"Metro" pisze, że zapowiada rekordowy sezon nad Bałtykiem.
Rodacy są ostrożni i zamiast ryzykować wyprawę do niespokojnej Tunezji lub Egiptu ruszają nad polskie morze. Szykuje się rekordowy sezon, chyba że zawiedzie pogoda i goście odwołają rezerwację.
- W zeszłym roku jeszcze w czerwcu było dużo wolnych miejsc, teraz w wielu kwaterach na miejsce w lipcu i sierpniu nie ma szans, mówi Włodzimierz Wolski z Informacji Turystycznej w Ustce. Podobny szturm szykuje się na Władysławowo, Jastrzębią Górę, Łebę, Rewal, Dąbki, Mielno, Dziwnów, a także ulubione przez warszawiaków mniejsze miejscowości na Półwyspie Helskim, gdzie trzeba się spieszyć nawet z rezerwacją miejsc namiotowych i na przyczepy kempingowe.

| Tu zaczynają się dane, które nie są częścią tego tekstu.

(** *** Root-to-leaf paths *)

(** [root_to_leaf d ks leaf]: descending from [d] through the keys [ks], in
    this order, ends at the value [leaf], which is not a [dict]. *)
Inductive root_to_leaf : dict -> list pyval -> pyval -> Prop :=
| rtl_leaf d k v :
    In (k, v) d -> is_dict v = false -> root_to_leaf d [k] v
| rtl_node d k d' ks v :
    In (k, VDict d') d -> root_to_leaf d' ks v -> root_to_leaf d (k :: ks) v.

(** A [dict] holds every key once, at each level of the nesting. *)
Inductive unique_keys : dict -> Prop :=
| unique_keys_intro d :
    List.NoDup (dict_keys d) ->
    (forall k d', In (k, VDict d') d -> unique_keys d') ->
    unique_keys d.

(** The Branch of a path below the accumulated prefix [keys]. *)
Definition Branch (keys : list pyval) (path : list pyval * pyval) : pyval :=
  VTuple (keys ++ path.1 ++ [path.2]).

(** ** [itertools.combinations] *)

(** The [r]-length subsequences of [pool], in the lexicographic order of
    the chosen positions. *)
Fixpoint combinations {A} (pool : list A) (r : nat) : list (list A) :=
  match r, pool with
  | O, _ => [[]]
  | S _, [] => []
  | S r', x :: rest =>
      map (cons x) (combinations rest r') ++ combinations rest r
  end.

(** The pairs of positions [i < j] below [n], in lexicographic order. *)
Definition ordered_index_pairs (n : nat) : list (nat * nat) :=
  flat_map (fun i => map (pair i) (seq (S i) (n - S i))) (seq 0 n).

(** The tuple of the elements at two positions of a sequence. *)
Definition pair_at (xs : list pyval) (ij : nat * nat) : pyval :=
  VTuple [nth ij.1 xs VNone; nth ij.2 xs VNone].

(** ** Exceptions and results *)

(** The exceptions the encoders raise.  The first four are the
    [Exception(...)] the class raises itself, told apart by their message;
    the others come from the interpreter and from numpy. *)
Inductive pyexn : Type :=
| UnsupportedStructure       (* "Unsupported structure! please use ..." *)
| NeedWeightedSupport        (* "need to determine support for weighted hashing" *)
| UnsupportedWeightedOption  (* "unsupported option for weighted sets" *)
| TreeOneRoot                (* "A tree has only 1 root node!" *)
| ValueError
| TypeError
| AttributeError
| IndexError
| OverflowError.

Inductive result (A : Type) : Type :=
| Ok (a : A)
| Raise (e : pyexn).
Arguments Ok {A} a.
Arguments Raise {A} e.

(** Sequencing: an exception ends the computation.  [x ← m; k] is stdpp's
    notation for [m ≫= λ x, k]. *)
#[global] Instance result_bind : MBind result := λ A B f m,
  match m with
  | Ok a => f a
  | Raise e => Raise e
  end.

(** A comprehension whose body may raise: the first exception ends it. *)
Fixpoint traverse {A B} (f : A -> result B) (l : list A) : result (list B) :=
  match l with
  | [] => Ok []
  | x :: l' => y ← f x; ys ← traverse f l'; Ok (y :: ys)
  end.

(** ** The interfaces the encoders are written against *)

(** The builtins: [str(obj)], [s.encode('utf8')], [int(key)], and the
    conversion of a weight to a cell of a float64 array.  [cell] is the
    type of those cells and [cell_zero] is [0.0]. *)
Class Python := {
  py_str : pyval -> string;
  encode_utf8 : string -> list byte;
  py_int : pyval -> result Z;
  cell : Type;
  cell_zero : cell;
  as_cell : pyval -> result cell;
}.

(** datasketch: [MinHash(num_perm=n)] and [update], and
    [WeightedMinHashGenerator(dim, sample_size=s)] and [minhash].  The
    calls are taken to return: what the engine refuses by itself (a vector
    of zeros only, say) lies behind this interface. *)
Class Datasketch `{Python} := {
  MinHashT : Type;
  MinHash : Z -> MinHashT;
  update : MinHashT -> list byte -> MinHashT;
  GeneratorT : Type;
  WeightedMinHashGenerator : Z -> Z -> GeneratorT;
  WeightedMinHashT : Type;
  minhash : GeneratorT -> list cell -> WeightedMinHashT;
}.

(** What [hash_data] returns: the empty list of [tree_hashing], a
    [MinHash], or a [WeightedMinHash]. *)
Inductive outcome `{Datasketch} : Type :=
| EmptyList
| Sketch (m : MinHashT)
| WeightedSketch (w : WeightedMinHashT).

(** Iterating a value: a [dict] yields its keys, a string its characters;
    [None] and integers are not iterable. *)
Definition py_iter (data : pyval) : result (list pyval) :=
  match data with
  | VTuple xs | VList xs | VSet xs => Ok xs
  | VDict d => Ok (dict_keys d)
  | VStr s =>
      Ok (map (fun c => VStr (String c EmptyString))
            (String.list_ascii_of_string s))
  | VNone | VInt _ => Raise TypeError
  end.

(** [data.keys()] and [data.values()] exist for a [dict]. *)
Definition as_dict (data : pyval) : result dict :=
  match data with
  | VDict d => Ok d
  | _ => Raise AttributeError
  end.

(** An attribute that [__init__] may not have set. *)
Definition attr {A} (a : option A) : result A :=
  match a with
  | Some x => Ok x
  | None => Raise AttributeError
  end.

(** ** numpy *)

Section numpy.
Context `{Python}.

(** [zeros(n)] *)
Definition zeros (n : Z) : list cell := replicate (Z.to_nat n) cell_zero.

(** The index array of [put] holds machine integers. *)
Definition intp (i : Z) : result Z :=
  if (- 2 ^ 63 <=? i) && (i <? 2 ^ 63) then Ok i else Raise OverflowError.

(** The loop of [put] in its default mode ['raise']: an index [i] with
    [-n <= i < n] is accepted and a negative one counts from the end;
    any other index raises. *)
Definition wrap_index (n i : Z) : Z := if i <? 0 then i + n else i.

Fixpoint put_loop (a : list cell) (ivs : list (Z * cell))
    : result (list cell) :=
  match ivs with
  | [] => Ok a
  | (i, x) :: ivs' =>
      let n := Z.of_nat (length a) in
      if (- n <=? i) && (i <? n)
      then put_loop (<[Z.to_nat (wrap_index n i) := x]> a) ivs'
      else Raise IndexError
  end.

(** [put(a, ind, v)] for [ind] and [v] of one length, as the keys and
    the values of one [dict] are: both are converted to arrays first. *)
Definition put (a : list cell) (ind : list Z) (v : list pyval)
    : result (list cell) :=
  ind' ← traverse intp ind;
  v' ← traverse as_cell v;
  put_loop a (combine ind' v').
End numpy.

Wiele osób zastanawia się, czy zamiast co roku wynajmować kwatery, nie lepiej kupić sobie nad morzem mieszkanie lub działkę i dom.

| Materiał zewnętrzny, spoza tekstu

(* ===== verification/Prelude.v ===== *)
(** * Super-Herdr, verified

    Super-Herdr is a daemon that keeps a connection to every Herdr server a person
    has configured (a federation of targets, each with sessions of workspaces, tabs and
    panes), and serves terminal and browser clients: it publishes the state of the
    federation, an inbox of agents, rendered or raw terminals under a control lease,
    notifications, and file transfers. A relay (the bridge) lets paired devices reach
    a daemon from outside. This library models the program's own logic as functions
    and proves what makes it correct. It follows the sources under [src/src] and
    [src/crates/bridge/src]; every file below names the one it models, and definitions
    keep the names of the functions they translate.

    ** How the parts fit

    Supervisors ([State]) turn what Herdr reports into a federation state. The daemon's
    loop ([Daemon]) takes inputs one at a time: a federation update, a message of a
    client, a terminal frame, the end of a task. It calls the broker ([Broker]), which
    keeps connections, subscriptions, leases and screens and answers with effects; the
    loop carries the effects out, which may make the broker yield more, until none is
    left. Attention ([Attention]), marks ([AgentMarks]), local names ([Aliases]) and the
    inbox ([AgentCards]) are derived state the loop keeps beside it; pairing
    ([Pairing]), the account of transfers ([Retention]) and device notifications
    ([Notifications]) are the other parts it drives. Transfers run in tasks of their
    own ([Staging], [FileSave]) and report back as inputs.

    ** Files

    - Foundations. [Prelude]: integers, strings, orders, results, lists and maps.
      [Model] ([model.rs]): qualified identifiers. [Json]: the interface to
      [serde_json], with a concrete instance. [Text]: methods of [str]. [Net]: parsing
      of addresses, [bindable] of [daemon/web.rs], [pairing_url] of [pairing.rs].
    - [Config] ([config.rs]): the records and [Config::validate]; [Identity]: rendered
      identifiers of a validated configuration are unambiguous. [ConfigEdit],
      [ConfigEditFacts]: what [config.rs] makes of the file when it edits it.
    - [State] ([state.rs]): normalization, runtime state, one supervisor as a step
      function over the outcomes of its awaits; [StateFacts]; [Examples] has concrete
      federations.
    - [Attention], [AgentMarks], [Aliases], [AgentCards]: the files of the same names in
      lower case; [AttentionFacts], [AgentCardsFacts].
    - [Transport], [TransportFacts] ([transport.rs], [terminal.rs]): command lines,
      snapshots, discovery, requests and events over the socket, the tunnel. Its
      [api_session] implements the interface [ApiSession] that [WorkspaceMove] and
      [Plugins] are proved against. [HerdrSupport] ([herdr_support.rs]): features of a
      protocol. [Doctor] ([doctor.rs], [probe.rs]): the probe and the report.
      [SshConfig] ([ssh_config.rs]): the hosts a person already has.
    - [Screen] ([screen.rs]; the emulator [vt100] is the class [Vt100]), [ScreenFacts].
    - [Operation] ([operation.rs], parts of [plugin.rs]), [Protocol] ([protocol.rs]).
    - [Broker] ([daemon/broker.rs]): every method that reads or changes state.
      [BrokerInv]: the books agree. [BrokerScreens], [BrokerRender], [BrokerFacts]:
      what viewers hold. [BrokerLeases]: who may act, what is announced, which process
      is behind a route. [BrokerRequests]: answers. [BrokerFederation]: what clients
      rebuild.
    - [Daemon] ([daemon/server.rs]: [Daemon::handle], [Daemon::apply] and what they
      call). [DaemonFacts]: the loop comes to rest. [DaemonServing], [DaemonRuns]:
      processes and announced leases against the broker, over whole runs, with the
      concrete daemon the witnesses run. [DaemonLeases]: for whom the daemon acts.
    - [Client] ([client.rs]): greeting and reading, a streamed upload, and the window
      between senders and the writing task as a step relation.
    - [Notifications] ([notifications.rs]), [WorkspaceMove] ([workspace_move.rs]),
      [Pairing] ([pairing.rs] and its part of [daemon/server.rs]); [WorkspaceMoveFacts],
      [PairingFacts].
    - [PluginFleet], [Plugins], [PluginsFacts] ([plugin_fleet.rs], [plugin.rs]);
      [RemoteFiles], [RemoteFilesFacts] ([remote_files.rs]).
    - [Push], [PushFacts] ([push.rs]); [Web], [WebFacts] ([daemon/web.rs]); [WebDevices]:
      the device policy behind it; [WebExamples].
    - [Clipboard], [Staging], [Retention], [FileSave]: transfers, from
      [clipboard.rs], [daemon/server.rs], [file_save.rs] and [tui.rs]; [StagingFacts],
      [RetentionFacts], [FileSaveFacts].
    - [Bridge], [BridgeFacts], [BridgeRelay] ([crates/bridge/src/lib.rs]): the relay.
    - The terminal interface ([tui.rs]): [TuiInput] decodes what the terminal sends;
      [TuiLayout]: where panes lie; [TuiActions] ([resource_action.rs] too): what can be
      asked of a resource, the palette and the menus; [TuiSelection]: selected text across
      scrolling; [TuiTargets]: the target manager; [TuiPaste]: quoting of paths; [TuiApp],
      [TuiAppFacts]: the state, selection and subscriptions; [TuiEvents],
      [TuiEventsFacts]: the daemon's messages; [TuiKeys], [TuiKeysFacts]: keys, prompts
      and pastes; [TuiExamples].

    ** How code is represented

    Mutable state is a record that operations take and return; errors are [result]
    or [option]; unsigned integers are [N], with saturating or wrapping operations
    written out where the code can reach the end of the range; [Vec] lengths are
    [nat]; ordered maps and sets are [gmap] and [gset], iterated in the order of
    their keys ([keys], [set_iter]); strings are lists of code points.
    What is not in the sources is an argument of the model: a class (the emulator [Vt100]
    with [VtModes], layouts of [Ratatui], [UnicodeTables]; [JsonValue], [JsonBuild],
    [JsonText], [Serde] and the readers serde derives; [ConfigToml], [DeviceToml];
    [Sha256], [Vapid], [Base64]; [Shell], [Fnmatch], [RemoteHost], [Processes], [Sockets],
    [FileTree], [ApiSession]) with the laws used as a second class, each with a concrete
    instance under which the witnesses compute; the clock,
    randomness, whether a process starts, files and other outcomes are arguments too
    ([Moment] in [Daemon], [Disk] and faults in [FileSave] and [Staging]).
    A handler that runs without awaiting is one step; concurrency appears as the order
    in which steps are taken ([supervise], [fetch_step], [RelayEvent], the inputs of the
    daemon), and the theorems quantify over it. The upload window of [Client] is shared
    by tasks without a lock: there one step is one access of an atomic, one message taken
    or put, or one wake-up, and the relation [step] says who may take it.

    ** What the theorems show

    Claims are numbered C1, C2, ... in order of importance. In groups:
    - what a client is shown is what there is: [replica_faithful] (the screen kept of a
      pane is what an emulator fed with its frames shows, and a viewer that applies what
      it was sent holds it), [diff_exact], [ack_catches_up],
      [federation_followed], and the inbox ([actionable_cards_resolve],
      [resolve_card_exact], [inbox_keeps_agents], [section_order_stable]);
    - who controls: [lease_guards], [lease_announced], [take_control_takes] for the
      broker; [daemon_acts_for_holder], [daemon_tells_leases] for the whole loop;
    - routes and processes: [bookkeeping_agrees], [routes_served],
      [daemon_serves_routes]; [control_on_observing_process] proves a defect;
    - the loop ends: [handle_terminates];
    - state that outlives a connection: [reconnect_retires_generations],
      [disconnect_is_not_disappearance], [attention_history_invariant],
      [validated_identities_unambiguous];
    - the client's side: [client_holds_what_is_said], [streamed_upload_attests],
      [upload_window_bounded], [waiting_sender_is_woken];
    - reaching Herdr: [herdr_sees_arguments], [requests_answered_or_redacted],
      [expansion_keeps_identities], [next_change_exact], [tunnel_wait_ends],
      [invoke_in_context], [directory_listed_inside], [drift_exact];
    - the configuration: [edits_load_or_leave], [notifications_switched],
      [revoking_undoes_pairing], [hosts_offered_once], [parse_by_blocks];
    - what may be shown: [report_keeps_machines_private], [report_lists_each_check_once],
      [probes_in_any_order];
    - the terminal interface: [input_sends_only_permitted], [daemon_cannot_type],
      [subscriptions_settle], [files_pasted_in_order], [every_byte_accounted],
      [visible_panes_apart], [scrolled_selection_reads], [quoted_files_survive],
      [saves_only_valid], [palette_search_exact], [prompt_reads_text];
    - the browser: [unpaired_reaches_nothing], [device_access_follows_file];
    - admission: [handshake_first], [pairing_needs_code_and_approval], and for the relay
      [relay_well_formed], [device_hears_only_its_host], [code_lookup_refines],
      [packet_roundtrip], [pair_attempts_bounded];
    - transfers: [relay_done_verified], [interrupted_upload_completes],
      [between_verified], [fetch_completes], [saves_verified], [window_respected],
      [staged_name_stays], [receipt_roundtrip], [one_attempt_per_transfer],
      [retention_bounded];
    - [plan_rebuilds_tab]: a moved workspace keeps its layout.
    Theorems that show the code losing something (a path typed elsewhere, a program's path
    in a public report, a sender left waiting) stand beside the others and are named in
    the manifest's findings.

    ** Fuel

    Loops that are not structural take fuel, and a theorem says that it is enough:
    [Daemon.apply] (for every input there is a fuel from which the result no longer
    changes: [handle_terminates], by a measure that puts disconnections before routes
    to open before reports before the rest); [Staging.copy_all] and the turns of
    [FileSave] (bounded by what the source delivers); [Retention.evict_loop] and
    [AgentMarks.enforce_cap_loop] (the size of the map); [Pairing.free_suffix] (the
    number of devices, [unique_device_name_free]); [Client.receive] (a line takes a byte);
    [ConfigEdit.one_line_feed] (the length of the text); [SshConfig.read_into] (the
    levels of includes the source itself allows).

    ** Not modelled

    Sockets, tasks, processes and files themselves, and how tasks are scheduled;
    [serde_json], TOML, base64 and cryptography; in [tui.rs], drawing, the layout of the
    sidebar and of dialogs, and the mouse outside selections (what a click means depends
    on where the last frame drew things, so it would model the drawing); the clipboard
    tools of a desktop and their probing; the file that remembers the selected pane
    ([ui_state.rs]); the connector of the bridge; the command line ([main.rs]).
    The manifest lists each part of the program with what is modelled of it. *)

From Stdlib Require Import Ascii Lia.
From stdpp Require Export base tactics numbers list strings gmap sets sorting.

- Chętnych jest coraz więcej: z Warszawy, Łodzi, Krakowa. Tylko od początku roku sfinalizowaliśmy kilkanaście transakcji, tyle samo, co w całym zeszłym roku, mówi Alina Kaczkowska z agencji nieruchomości Feniks we Władysławowie. Ocenia, że największym wzięciem cieszą się działki oddalone 300 metrów od morza w spokojnych miejscowościach, jak np. Karwia.
Jej zdaniem to zainteresowanie sprawiło, że nadmorskich nieruchomości prawie w ogóle nie dotknęły ostatnie spadki cen. Ceny działek zaczynają się tu od 300 zł/mkw., a mieszkań od 4,5 tys. zł/mkw.